Analysis of clinical features and ZBTB18 gene variant in a child with autosomal dominant mental disorder type 22

Abstract

To analyze the clinical characteristics and ZBTB18 gene variant in a child with epilepsy and global developmental delay. Clinical data and laboratory examination of the patient were reviewed. Whole exome sequencing (WES) was also carried out for the family trio. The main manifestations of the child included global developmental delay, short stature, epileptic seizures. EEG revealed frequent occurrence of sharp (slow) waves in the right central region during sleeping, with sharp waves occasionally seen in the frontal and right posterior temporal regions. Cranial MRI has shown no obvious abnormality.

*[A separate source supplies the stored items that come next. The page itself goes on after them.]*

(** * Chat persistence of bolt: rewind resolver and fallback store

    A shallow embedding of
    - [app/lib/persistence/useChatHistory.ts] (the hook [useChatHistory]:
      [processStoredMessages], [takeSnapshot], [storeMessageHistory]),
    - [app/lib/persistence/localStorage.ts] (the fallback store),
    - [app/lib/stores/chat.ts] (the chat store),
    followed by the properties of the specification that concern them.

    Conventions.  Array indices are [Z], as [findIndex] answers [-1].  A
    value of type [string | null | undefined] is an [option string].  The
    browser storage holds the parsed value of a key: on the data of this
    model (strings, lists, records with optional fields) [JSON.parse] undoes
    [JSON.stringify]; a value written from elsewhere that [JSON.parse]
    refuses is kept apart. *)

From Stdlib Require Import ZArith Lia.
From stdpp Require Import base list strings.

(** ** JavaScript primitives used by the sources *)

Module JS.

(** [ToBoolean] on [string | null | undefined]: only a non-empty string is
    truthy. *)
Definition truthy (s : option string) : bool :=
  match s with
  | Some s => negb (String.eqb s EmptyString)
  | None => false
  end.

(** [a || b] on optional strings. *)
Definition or_else (a b : option string) : option string :=
  if truthy a then a else b.

(** [a === b] for a string [a] and [b : string | null]; [a == b] agrees
    with it, since a string is loosely equal to neither [null] nor
    [undefined]. *)
Definition eqq (a : string) (b : option string) : bool :=
  match b with
  | Some b => String.eqb a b
  | None => false
  end.

Section Arrays.
Context {A : Type}.

(** The loop of [Array.prototype.findIndex], started at index [i]. *)
Fixpoint findIndexFrom (p : A → bool) (l : list A) (i : Z) : Z :=
  match l with
  | [] => (-1)%Z
  | x :: l' => if p x then i else findIndexFrom p l' (i + 1)%Z
  end.

Definition findIndex (p : A → bool) (l : list A) : Z :=
  findIndexFrom p l 0%Z.

(** [Array.prototype.find]; [None] is [undefined]. *)
Fixpoint find (p : A → bool) (l : list A) : option A :=
  match l with
  | [] => None
  | x :: l' => if p x then Some x else find p l'
  end.

(** A relative index of [slice], clamped into [0 .. len]. *)
Definition relIndex (len i : Z) : Z :=
  if (i <? 0)%Z then Z.max (len + i) 0 else Z.min i len.

(** [l.slice(start, end)]. *)
Definition slice (start end_ : Z) (l : list A) : list A :=
  let len := Z.of_nat (length l) in
  let k := relIndex len start in
  let final := relIndex len end_ in
  take (Z.to_nat (Z.max (final - k) 0)) (drop (Z.to_nat k) l).

(** [l[i]]; [None] is [undefined]. *)
Definition at_ (i : Z) (l : list A) : option A :=
  if (i <? 0)%Z then None else l !! Z.to_nat i.

(** [l[l.length - 1]]. *)
Definition lastItem (l : list A) : option A :=
  at_ (Z.of_nat (length l) - 1) l.
End Arrays.

End JS.

(** ** Data model *)

(** Modelled from the spec: the [Message] type comes from the package [ai],
    which is not part of the sources; section 3 gives its fields, the two
    roles and the two kinds of annotation. *)
Inductive Role := user | assistant.

(** An annotation ([JSONValue]): a string tag, or an object given by its
    entries. *)
Inductive JSONValue :=
| JString (s : string)
| JObject (entries : list (string * string)).

Module Message.
Record t := {
  id : string;
  role : Role;
  content : string;
  annotations : option (list JSONValue)
}.
End Message.

(** Modelled from the spec: [FileMap] ([~/lib/stores/files]) and [Snapshot]
    ([./types]) are declared outside the sources; section 3 gives the file
    entry as a file with its content and binary flag, or a folder, and the
    snapshot as [chatIndex], [files] and an optional [summary].  An entry of
    a [FileMap] may be [undefined]. *)
Inductive Dirent :=
| File (content : string) (isBinary : bool)
| Folder.

Definition FileMap := list (string * option Dirent).

Module Snapshot.
Record t := {
  chatIndex : string;
  files : FileMap;
  summary : option string
}.
End Snapshot.

Module ChatHistoryItem.
Record t {Metadata : Type} := {
  id : string;
  urlId : option string;
  description : option string;
  messages : list Message.t;
  timestamp : string;
  metadata : option Metadata
}.
Arguments t : clear implicits.
End ChatHistoryItem.

Module LocalStorageChat.
Record t {Metadata : Type} := {
  id : string;
  urlId : option string;
  description : option string;
  messages : list Message.t;
  timestamp : string;
  metadata : option Metadata
}.
Arguments t : clear implicits.
End LocalStorageChat.

Module ChatState.
Record t := {
  started : bool;
  aborted : bool;
  showChat : bool;
  currentChatId : option string;
  messages : list Message.t
}.
End ChatState.

(** The first artifact of the workbench store, as far as the hook reads
    it. *)
Module Artifact.
Record t := {
  id : string;
  title : string
}.
End Artifact.

(** How an evaluation ends: with a value, or with a thrown exception (a
    rejected promise, for an [async] function). *)
Inductive Completion (A : Type) :=
| Normal (a : A)
| Throw (e : string).
Arguments Normal {A} a.
Arguments Throw {A} e.

(** [IChatMetadata] is declared in [./db], outside the sources, and the
    metadata of a [LocalStorageChat] are of type [any]: the type of the
    metadata is a parameter. *)
Section Persistence.
Context {Metadata : Type}.

#[local] Abbreviation Chat := (LocalStorageChat.t Metadata).

(** *** The browser's [localStorage], as far as the sources use it

    What the key ['bolt-chats'] holds, as [getAllChatsFromLocalStorage]
    sees it: nothing or the empty string ([Absent]), a string that
    [JSON.parse] refuses ([Unparsable]), or the array it parses to
    ([Parsed]); a value that parses is taken to be an array of chats, the
    type the source gives it. *)
Inductive Item :=
| Absent
| Unparsable
| Parsed (chats : list Chat).

(** [chats] is the value under ['bolt-chats'] and [currentChat] the string
    under ['bolt-current-chat'].  [usable] tells whether the probe write
    [setItem('test', 'test')] of [isLocalStorageAvailable] goes through
    while the two keys hold the given values: it fails when the storage is
    disabled and when what is stored leaves no room for it.  [acceptsChats]
    and [acceptsCurrent] tell whether a [setItem] of that value goes through
    (it throws when the quota is exceeded). *)
Record Storage := {
  usable : Item → option string → bool;
  acceptsChats : list Chat → bool;
  acceptsCurrent : string → bool;
  chats : Item;
  currentChat : option string
}.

WES has identified a de novo pathogenic variant in the ZBTB18 gene [NM_205768.3: exon 2: c.1282_1283del (p.Phe428Leufs*72)]. Based on the guidelines from American College of Medical Genetics and Genomics (ACMG), the variant was classified as pathogenic (PS2+PVS1_Moderate+PM2_Supporting). Following treatment with levetiracetam and rehabilitation, the seizures have been controlled for nearly half a year, with improvement of the psychomotor and language development. So far 28 children have been discovered with ZBTB18 gene mutations, and there was a significant difference in the clinical phenotypes of motor retardation, language retardation and epilepsy between those harboring frameshift/nonsense mutations and missense mutations. The c.1282_1283del (p.Phe428leufs *72) variant of the ZBTB18 probably underlay the autosomal dominant mental disorder type 22 in this child. Compared with missense mutations, frameshift/nonsense mutations may predispose more to motor retardation, delayed language development and epilepsy.